**WHAT IS REQUIRED**
Nothing but the lines from the one with "(string * JsValue))." down to the one with "first binding and" should be returned, exactly and with both ends included, from the material below.

☆ ☆ ☆

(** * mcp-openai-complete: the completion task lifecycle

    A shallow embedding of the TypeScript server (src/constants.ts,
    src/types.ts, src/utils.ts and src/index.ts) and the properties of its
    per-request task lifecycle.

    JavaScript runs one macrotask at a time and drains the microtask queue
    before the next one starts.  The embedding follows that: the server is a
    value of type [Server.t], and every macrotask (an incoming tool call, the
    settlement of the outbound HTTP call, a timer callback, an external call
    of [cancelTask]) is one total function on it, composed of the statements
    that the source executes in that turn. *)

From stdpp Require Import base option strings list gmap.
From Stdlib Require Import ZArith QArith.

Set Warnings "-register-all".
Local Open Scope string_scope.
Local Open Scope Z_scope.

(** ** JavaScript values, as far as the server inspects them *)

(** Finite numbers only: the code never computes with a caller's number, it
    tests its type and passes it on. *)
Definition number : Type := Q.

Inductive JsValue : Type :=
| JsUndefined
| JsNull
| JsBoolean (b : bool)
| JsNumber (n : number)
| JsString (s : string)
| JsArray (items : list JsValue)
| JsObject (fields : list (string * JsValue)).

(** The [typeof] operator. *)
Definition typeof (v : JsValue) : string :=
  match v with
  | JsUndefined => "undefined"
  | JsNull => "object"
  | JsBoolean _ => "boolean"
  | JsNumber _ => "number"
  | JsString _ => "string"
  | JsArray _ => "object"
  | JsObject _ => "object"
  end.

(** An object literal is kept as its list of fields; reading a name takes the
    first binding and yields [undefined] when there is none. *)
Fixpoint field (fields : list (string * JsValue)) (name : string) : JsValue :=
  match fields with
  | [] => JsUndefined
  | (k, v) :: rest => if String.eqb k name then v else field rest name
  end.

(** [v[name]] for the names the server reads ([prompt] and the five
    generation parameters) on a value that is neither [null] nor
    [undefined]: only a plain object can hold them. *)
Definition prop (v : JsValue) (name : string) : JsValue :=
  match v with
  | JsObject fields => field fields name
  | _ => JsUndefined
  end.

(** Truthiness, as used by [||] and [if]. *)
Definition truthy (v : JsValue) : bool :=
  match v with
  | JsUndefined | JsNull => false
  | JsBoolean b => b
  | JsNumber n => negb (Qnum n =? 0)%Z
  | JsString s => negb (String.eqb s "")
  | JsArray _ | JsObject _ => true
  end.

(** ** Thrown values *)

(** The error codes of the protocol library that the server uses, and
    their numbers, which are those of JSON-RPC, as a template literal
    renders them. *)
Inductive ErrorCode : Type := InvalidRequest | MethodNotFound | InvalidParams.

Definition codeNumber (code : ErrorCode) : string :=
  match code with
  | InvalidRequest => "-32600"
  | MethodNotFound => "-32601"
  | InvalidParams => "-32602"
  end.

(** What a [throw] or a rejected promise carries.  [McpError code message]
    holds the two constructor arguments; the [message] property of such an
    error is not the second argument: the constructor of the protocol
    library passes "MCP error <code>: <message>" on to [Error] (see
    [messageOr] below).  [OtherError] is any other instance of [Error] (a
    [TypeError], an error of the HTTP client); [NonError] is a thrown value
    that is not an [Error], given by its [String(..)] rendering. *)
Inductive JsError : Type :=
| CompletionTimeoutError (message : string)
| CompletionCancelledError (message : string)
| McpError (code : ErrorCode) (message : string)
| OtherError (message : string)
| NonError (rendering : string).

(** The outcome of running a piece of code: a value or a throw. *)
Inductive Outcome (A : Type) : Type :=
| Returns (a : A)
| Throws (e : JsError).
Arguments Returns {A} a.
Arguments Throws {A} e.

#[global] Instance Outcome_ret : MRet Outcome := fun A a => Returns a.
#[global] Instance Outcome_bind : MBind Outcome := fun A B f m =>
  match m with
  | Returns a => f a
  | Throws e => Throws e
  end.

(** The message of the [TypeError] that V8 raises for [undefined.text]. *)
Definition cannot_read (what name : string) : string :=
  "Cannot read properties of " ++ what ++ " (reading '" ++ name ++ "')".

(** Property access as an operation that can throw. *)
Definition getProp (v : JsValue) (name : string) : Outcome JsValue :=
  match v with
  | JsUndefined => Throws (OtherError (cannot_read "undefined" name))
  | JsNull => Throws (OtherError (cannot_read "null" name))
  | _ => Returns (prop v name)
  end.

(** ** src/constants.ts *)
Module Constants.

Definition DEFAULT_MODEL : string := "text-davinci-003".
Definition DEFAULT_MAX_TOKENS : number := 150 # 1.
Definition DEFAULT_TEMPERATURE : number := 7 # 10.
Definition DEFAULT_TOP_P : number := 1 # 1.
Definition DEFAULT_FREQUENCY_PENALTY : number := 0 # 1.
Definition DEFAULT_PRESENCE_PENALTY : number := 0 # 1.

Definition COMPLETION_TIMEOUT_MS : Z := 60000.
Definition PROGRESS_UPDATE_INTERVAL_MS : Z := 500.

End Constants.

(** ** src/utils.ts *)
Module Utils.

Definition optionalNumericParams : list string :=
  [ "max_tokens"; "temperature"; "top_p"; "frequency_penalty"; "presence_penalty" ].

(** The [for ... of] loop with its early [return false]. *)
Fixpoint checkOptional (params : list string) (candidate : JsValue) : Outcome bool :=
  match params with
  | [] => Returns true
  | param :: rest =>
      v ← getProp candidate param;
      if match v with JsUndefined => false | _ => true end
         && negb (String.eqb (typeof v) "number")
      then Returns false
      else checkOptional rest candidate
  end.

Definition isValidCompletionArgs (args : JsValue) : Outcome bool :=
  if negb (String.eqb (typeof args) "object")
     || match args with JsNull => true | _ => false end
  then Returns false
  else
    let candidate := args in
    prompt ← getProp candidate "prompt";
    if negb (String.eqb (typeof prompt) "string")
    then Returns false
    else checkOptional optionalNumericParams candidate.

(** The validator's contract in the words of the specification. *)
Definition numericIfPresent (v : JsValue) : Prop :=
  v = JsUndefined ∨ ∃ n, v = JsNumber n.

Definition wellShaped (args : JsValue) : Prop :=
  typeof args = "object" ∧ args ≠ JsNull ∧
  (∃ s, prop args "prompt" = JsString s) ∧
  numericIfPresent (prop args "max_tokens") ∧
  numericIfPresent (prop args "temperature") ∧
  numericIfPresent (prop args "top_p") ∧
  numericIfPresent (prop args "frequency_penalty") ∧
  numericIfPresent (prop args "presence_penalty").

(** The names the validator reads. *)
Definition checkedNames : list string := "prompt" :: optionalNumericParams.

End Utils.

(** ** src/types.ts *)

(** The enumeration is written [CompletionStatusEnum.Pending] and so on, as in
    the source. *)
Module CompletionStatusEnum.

☆ ☆ ☆

**FINISHED EXERCISE**
| JsObject (fields : list (string * JsValue)).

(** The [typeof] operator. *)
Definition typeof (v : JsValue) : string :=
  match v with
  | JsUndefined => "undefined"
  | JsNull => "object"
  | JsBoolean _ => "boolean"
  | JsNumber _ => "number"
  | JsString _ => "string"
  | JsArray _ => "object"
  | JsObject _ => "object"
  end.

(** An object literal is kept as its list of fields; reading a name takes the
    first binding and yields [undefined] when there is none. *)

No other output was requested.